[LISTED ENTRIES Boundary: Start]
Lemma parseInt_auto_two_digits m :
  0 <= m < 100 -> parseInt_auto (fixed_decimal 2 m) = Some m.
Proof.
  intros Hm. unfold parseInt_auto.
  rewrite trim_start_digits by apply fixed_decimal_digits.
  pose proof (fixed_decimal_digits 2 m) as Hd.
  pose proof (parse_fixed_decimal 1 m) as Hp.
  change (fixed_decimal 2 m)
    with (String (digit_char (m / 10 mod 10))
            (String (digit_char (m mod 10)) EmptyString)) in *.
  simpl in Hd. apply andb_true_iff in Hd as [Hc1 Hc2].
  apply andb_true_iff in Hc2 as [Hc2 _].
  rewrite (hex_digit_strip_sign _ _ Hc1).
  rewrite (hex_digit_no_prefix _ _ _ Hc2), (hex_digit_strip_prefix _ _ _ Hc2).
  rewrite Hp. by rewrite Z.mod_small.
Qed.

Lemma stateFipsToAbbr_nonempty k ab :
  stateFipsToAbbr !! k = Some ab -> String.eqb ab "" = false.
Proof.
  unfold stateFipsToAbbr. intros Hk.
  apply elem_of_list_to_map_2 in Hk.
  repeat (apply elem_of_cons in Hk as [Hk | Hk];
          [injection Hk as -> ->; reflexivity|]).
  by apply elem_of_nil in Hk.
Qed.

Section NamesFacts.
Context `{Coercions}.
[LISTED ENTRIES Boundary: End]
• [WHAT TO DO] Repeat the entries exactly, leaving nothing out.

• [ANSWER TO THIS PROBLEM]
Lemma parseInt_auto_two_digits m :
  0 <= m < 100 -> parseInt_auto (fixed_decimal 2 m) = Some m.
Proof.
  intros Hm. unfold parseInt_auto.
  rewrite trim_start_digits by apply fixed_decimal_digits.
  pose proof (fixed_decimal_digits 2 m) as Hd.
  pose proof (parse_fixed_decimal 1 m) as Hp.
  change (fixed_decimal 2 m)
    with (String (digit_char (m / 10 mod 10))
            (String (digit_char (m mod 10)) EmptyString)) in *.
  simpl in Hd. apply andb_true_iff in Hd as [Hc1 Hc2].
  apply andb_true_iff in Hc2 as [Hc2 _].
  rewrite (hex_digit_strip_sign _ _ Hc1).
  rewrite (hex_digit_no_prefix _ _ _ Hc2), (hex_digit_strip_prefix _ _ _ Hc2).
  rewrite Hp. by rewrite Z.mod_small.
Qed.

Lemma stateFipsToAbbr_nonempty k ab :
  stateFipsToAbbr !! k = Some ab -> String.eqb ab "" = false.
Proof.
  unfold stateFipsToAbbr. intros Hk.
  apply elem_of_list_to_map_2 in Hk.
  repeat (apply elem_of_cons in Hk as [Hk | Hk];
          [injection Hk as -> ->; reflexivity|]).
  by apply elem_of_nil in Hk.
Qed.

Section NamesFacts.
Context `{Coercions}.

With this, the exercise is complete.